Army criticised for misusing ‘language of female empowerment’

'Another case of everyday militarism, with the army seeing young women as a vulnerable group who they can target.’

by Rebecca Hardy 5th March 2021

A teenage Friend has criticised the UK army for misusing the language of female empowerment to target pro-military messages at girls and young women.

The army has been advertising three of its online gatherings as ‘inspirational, empowering female discussion events’.Quaker Anya Nanning Ramamurthy joined other Peace Pledge Union (PPU) campaigners in arguing that this was ‘patronising’, ‘insulting’ and ‘misleading’. The events run by the fourth infantry brigade are aimed at fourteen- to sixteen-year-old girls and, later, women in their late teens and early twenties. ‘I’m appalled that the army is claiming to empower women. The army is not a space where anyone is empowered,’ said the nineteen-year-old member of Tottenham Meeting. ‘By its nature, the army is violent and abusive. You are stripped of your rights, your personality and your self. Not empowered! This is yet another case of everyday militarism, with the army seeing young women as a vulnerable group who they can target.’

Farah, seventeen, a PPU member in Essex, echoed these sentiments and highlighted research in 2006 that found that one in seven women in the British armed forces had experienced a ‘particularly upsetting’ experience of sexual bullying. ‘In 2016, a female army officer was recorded telling women joining up that they “should all be aspiring to meet the male standard”. This toxic and male-dominated environment will never be somewhere I turn to feel empowered as a young woman,’ she said.

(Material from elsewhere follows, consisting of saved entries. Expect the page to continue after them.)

Lemma rawToken_lt s t r : rawToken s = Ok (t, r) → token_size t + length r ≤ length s.
Proof.
  unfold rawToken, raw_end, raw_pi, raw_bang, raw_start. intros Hr. destruct s as [|b s]; [done|].
  apply result_bind_inv in Hr as ([? ?] & [= <- <-] & Hr). destruct (b != "<"%char) eqn:Hb.
  { apply negb_true_iff, bool_decide_eq_false in Hb. ok_inv. simpl. by eapply Nat.le_succ_l, d_text_lt. }
  ok_inv; cbn [token_size length].
  all: repeat match goal with
    | E : attr_loop _ _ _ = Ok _ |- _ => apply attr_loop_le in E
    | E : nsname _ = Ok _ |- _ => apply nsname_lt in E
    | E : read_name _ = Ok _ |- _ => unfold read_name in E; ok_inv
    | E : readName _ = Ok _ |- _ => apply readName_le in E
    | E : pi_loop _ _ _ = Ok _ |- _ => apply pi_loop_le in E
    | E : comment_loop _ _ _ = Ok _ |- _ => apply comment_loop_le in E
    | E : dir_loop _ _ _ _ = Ok _ |- _ => apply dir_loop_le in E
    | E : d_text _ _ _ = Ok _ |- _ => apply d_text_le in E; rewrite length_drop in E
    | E : skip_space ?l = _ :: _ |- _ => pose proof (skip_space_le l); rewrite E in *; clear E
    | E : _ ≤ length (skip_space ?l) |- _ => pose proof (skip_space_le l); generalize dependent (skip_space l); intros
    end.
  all: simpl in *; lia.
Qed.

(** What the decoder can still deliver. *)
Definition starts (l : list stk) : nat := length (List.filter (λ e, match e with SStart _ => true | SNs => false end) l).
Definition measure (d : decoder) : nat :=
  2 * length (d_in d) + starts (d_stk d) + (match toClose d with Some _ => 1 | None => 0 end).

Lemma starts_pop_ns l : starts (pop_ns l) = starts l.
Proof. by induction l as [|[] l IH]. Qed.

Lemma starts_ns (l : list XAttr) k : starts (map (λ _, SNs) l ++ k) = starts k.
Proof. by induction l. Qed.

Lemma popElement_measure n d t d' :
  popElement n d = Ok (t, d') → toClose d = None → measure d' ≤ measure d.
Proof.
  unfold popElement, measure. intros Hr Hc. destruct (d_stk d) as [|[m|] l] eqn:El; [done| |done].
  ok_inv; simpl; [|rewrite starts_pop_ns]; unfold starts; rewrite ?Hc; simpl; lia.
Qed.

Lemma Token_measure d t d' : Token d = Ok (t, d') → measure d' < measure d.
Proof.
  unfold Token. intros Hr. destruct (toClose d) as [n|] eqn:Ec.
  { apply popElement_measure in Hr; [|done]. unfold measure in *. rewrite Ec. simpl in *. lia. }
  ok_inv. match goal with E : rawToken _ = Ok (?t, _) |- _ => apply rawToken_lt in E; destruct t end.
  2: apply popElement_measure in Hr; [|done].
  all: ok_inv; unfold measure in *; rewrite Ec; simpl in *.
  1: unfold starts at 1; simpl; fold (starts (map (λ _, SNs) (List.filter declares attrs) ++ d_stk d)); rewrite starts_ns; case_match.
  all: lia.
Qed.

(** More fuel than the measure changes nothing. *)
Lemma tree_loop_fuel fuel d o k : measure d < fuel → tree_loop (fuel + k) d o = tree_loop fuel d o.
Proof.
  revert d o. induction fuel as [|f IH]; intros d o Hf; [lia|]. cbn [tree_loop Nat.add].
  destruct (Token d) as [[t d']|e] eqn:Et; [|done]. apply Token_measure in Et. rewrite !result_bind_Ok.
  destruct t, o as [|p [|q l]]; try done; apply IH; lia.
Qed.

Lemma decode_fuel s k : tree_loop (S (2 * length s) + k) (mkDecoder s None []) [] = decode s.
Proof. apply tree_loop_fuel. unfold measure, starts. simpl. lia. Qed.

End names.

The UK is the only country in Europe to recruit people as young as sixteen into the armed forces. Nearly thirty per cent of those enlisted in 2018 were sixteen- and seventeen-year-olds. Recruits are also more likely to come from poorer backgrounds, such as on the edges of cities in the north of England, according to the Child Rights International Network (CRIN). A commanding officer at the Harrogate college, where new recruits are trained, told The Guardian last year that many came from troubled backgrounds. ‘A third of the college are what you’d describe as really disadvantaged, excluded from school, behavioural issues, perhaps brought up by grandparents,’ he said.

The army was criticised in 2019 for its ‘Snowflake’ campaign aimed at reversing the long trend of falling recruits. The campaign controversially targeted ‘snowflakes’, ‘selfie addicts’ and ‘phone zombies’ which helped the military hit its annual target for recruits for the first time in six years. In 2020 it also relaxed its recruitment criteria, making it easier for overweight or unfit people or those with asthma and eczema to join.